= Cynthia Banham =

Australian journalist and academic

Cynthia Banham (born July 1972) is an Australian journalist and academic in the fields of political science and international law. Initially working as a lawyer, Banham switched to journalism in 1999, and became foreign affairs and defence correspondent for The Sydney Morning Herald. In 2007, she was on board Garuda Indonesia Flight 200 when it crashed near Adisutjipto International Airport, sustaining injuries which resulted in the amputation of both her legs.
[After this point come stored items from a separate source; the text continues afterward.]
(* ===== verification/KvRaftClerk.v ===== *)
(** * The clerk of the replicated service (kvraft1/client.go)

    The clerk knows several servers, of which one leads.  A server that does not
    lead answers [ErrWrongLeader] with a hint; a leader that loses its place
    answers so too, after it has put the request in the log.  A logged request
    whose answer did not come back is executed later or never.  A [script]
    fixes, per attempt, what runs before it (others' operations and earlier
    copies of our own request), what each server would do with it, and the
    random number the clerk draws. *)

From S2P Require Import Prelude KvRpc KvSrv KvClerk.
Local Open Scope Z_scope.

(** what becomes of a request sent to a server *)
Inductive fate :=
| Lost                       (** no answer; not in the log *)
| Logged                     (** no answer; in the log *)
| NotLeader (hint : Z)       (** [ErrWrongLeader]; not in the log *)
| Deposed (hint : Z)         (** [ErrWrongLeader]; in the log *)
| Answered.                  (** executed, and its answer arrives *)

(** an operation executed between two attempts *)
Inductive bystander := Other (op : kv_op) | Own.

Record event := { ev_before : list bystander; ev_fate : Z → fate; ev_rand : Z }.

Section clerk.
Context {St : Type} `{KVStore St}.

(** the parts of the world a [Put] sees: the replicated store, the copies of
    its request in the log and not yet executed, the answers of its executions *)
Record world := { store : St; outstanding : nat; answers : list Err }.
(* ===== verification/Labgob.v ===== *)
(** * labgob: checks around encoding/gob (labgob/labgob.go)

    The encoder and decoder of the repository warn about what gob does
    silently: fields it leaves out because their names are not capitalized
    ([checkType], a walk over the graph of types that is shared by all
    goroutines), and variables that hold something before a value is decoded
    into them ([checkDefault], a walk over the value).  gob itself is a
    parameter.

    Types and values are what package reflect tells about them.  A type is
    known by its number in the table [types]; recursive types are cycles of
    the table, recursive values are cycles of the heap. *)

From S2P Require Import Prelude GoText.
Local Open Scope Z_scope.

(** ** unicode.IsUpper

    Go's table of Latin-1 properties, and a parameter above it. *)
Class UpperTable := Upper : Z → bool.

Definition IsUpper `{UpperTable} (r : Z) : bool :=
  if decide (r ≤ 255) then bool_decide (65 ≤ r ≤ 90 ∨ 192 ≤ r ≤ 214 ∨ 216 ≤ r ≤ 222) else Upper r.

(** ** Types *)

Abbreviation rtype := nat.

Record StructField := {
  f_Name : string;
  f_Type : rtype;
  Anonymous : bool   (** an embedded field *)
}.

Inductive Kind :=
| Struct (fields : list StructField)
| Slice (elem : rtype)
| Array (elem : rtype)
| Ptr (elem : rtype)
| Map (elem key : rtype)
| Other.             (** numbers, strings, interfaces, functions, ... *)

Record type_info := { t_Name : string; t_Kind : Kind }.

(** [rune, _ := utf8.DecodeRuneInString(f.Name)]; [unicode.IsUpper(rune)],
    which is also when the compiler exports the field *)
Definition capitalized `{UpperTable} (f : StructField) : bool :=
  IsUpper (fst (DecodeRune (to_chars (f_Name f)))).

(** ** The package's state, and what it prints *)

Inductive warning :=
| LowerCase (fname tname : string)
| NonDefault (what : string).
#[export] Instance warning_eq_dec : EqDecision warning.
Proof. solve_decision. Defined.

(** [checked] is [None] before the map is made; it maps to [true] only *)
Record labgob := {
  errorCount : Z;
  checked : option (gset rtype);
  printed : list warning
}.

Definition init_labgob : labgob := {| errorCount := 0; checked := None; printed := [] |}.

Definition seen (g : labgob) : gset rtype := default ∅ (checked g).

Definition mark (t : rtype) (g : labgob) : labgob :=
  {| errorCount := errorCount g; checked := Some ({[t]} ∪ seen g); printed := printed g |}.

Definition complain (w : warning) (g : labgob) : labgob :=
  {| errorCount := errorCount g + 1; checked := checked g; printed := printed g ++ [w] |}.

(** the map is made when it is nil, and then not replaced *)
Definition make_checked (g : labgob) : labgob :=
  {| errorCount := errorCount g; checked := Some (seen g); printed := printed g |}.

Section types.
Context `{UpperTable} (types : gmap rtype type_info).

(** ** checkType

    The critical section that reads and sets [checked[t]] is one step; [None]
    is a walk that ran out of fuel or met a type that is not in the table. *)

Definition check_field (visit : rtype → labgob → option labgob) (tname : string)
    (og : option labgob) (f : StructField) : option labgob :=
  g ← og;
  visit (f_Type f) (if capitalized f then g else complain (LowerCase (f_Name f) tname) g).

Fixpoint checkType (fuel : nat) (t : rtype) (g : labgob) : option labgob :=
  match fuel, types !! t with
  | S fuel', Some i =>
      let g := make_checked g in
      if decide (t ∈ seen g) then Some g
      else
        let g := mark t g in
        match t_Kind i with
        | Struct fields => fold_left (check_field (checkType fuel') (t_Name i)) fields (Some g)
        | Slice e | Array e | Ptr e => checkType fuel' e g
        | Map e k => g ← checkType fuel' e g; checkType fuel' k g
        | Other => Some g
        end
  | _, _ => None
  end.

(** the fuel that is always enough: the types, and one for a type seen *)
Definition checkType_all (t : rtype) (g : labgob) : option labgob := checkType (S (size types)) t g.

(** ** The same walk by several goroutines

    A goroutine is the list of the calls and reports it has still to make. *)

Inductive work :=
| Visit (t : rtype)
| Report (w : warning).

Definition field_work (tname : string) (f : StructField) : list work :=
  (if capitalized f then [] else [Report (LowerCase (f_Name f) tname)]) ++ [Visit (f_Type f)].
==Early life and legal career==
Banham was born and raised in Sydney. She studied a combined arts/law degree at Macquarie University and a graduate certificate in legal practice at University of Technology Sydney (UTS). She worked at a solicitor and paralegal for various firms, before giving up her legal career to become a writer and travelling for 18 months.

==Journalism career==
In 1999, she began writing for Richard Ackland's online legal journals The Justinian and Gazette of Law and Journalism. In 2000, she was hired by The Sydney Morning Herald as a reporter, and was posted to the paper's Canberra bureau where she became a correspondent and columnist covering foreign affairs and defence. In 2004, she completed a master's degree in international affairs at UTS.

===Garuda plane crash===
In March 2007, Banham was sent to Jakarta, Indonesia by the Herald to cover an official visit by Alexander Downer, the Australian foreign affairs minister. On 7 March, she boarded Garuda Indonesia Flight 200, heading to Yogyakarta where she and other officials and journalists would return to Australia on a government jet.

Just before 7am, the aircraft attempted to land at Adisutjipto International Airport, but overshot the runway, crashing in a rice field. Banham was rescued from the wreckage, but had sustained a broken back and severe burns. Eighteen hours later, she was medically evacuated to Perth, Western Australia, where she was treated at the Royal Perth Hospital by burns expert Fiona Wood. An infection of the burn injuries resulted in the amputation of one leg and part of the other.

==Academic career==
Banham left journalism in 2012, and pursued an academic career. She was granted a Doctor of Philosophy (PhD) from the Australian National University (ANU) in 2014, after completing a doctoral thesis supervised by legal scholar Hilary Charlesworth, on the responses of Australia, Canada and the United Kingdom towards the imprisonment and torture of their citizens by the United States during the "war on terror". Her thesis was adapted and published as Liberal Democracies and the Torture of their Citizens by Hart Publishing.

Banham was a post-doctoral fellow, and currently a visiting scholar at the Regulatory Institutions Network (Regnet), part of the College of Asia and the Pacific at ANU.

==Publications==
In addition to the publication of her doctoral thesis, Banham also authored a memoir, A Certain Light, which parallels her family history (in particular her maternal grandfather Alfredo, an Italian military internee during World War II) with her own experiences in surviving the Garuda crash.

==Personal life==
Banham met Michael Harvey, a journalist for the Herald Sun, in 2003 when they were both in the Canberra press gallery. They married in 2009, and their son was born in 2012.

A member and supporter of the Sydney Swans football team since 2007, Banham was made the team's number-one ticket holder and ambassador in October 2018 for the 2019 AFL season.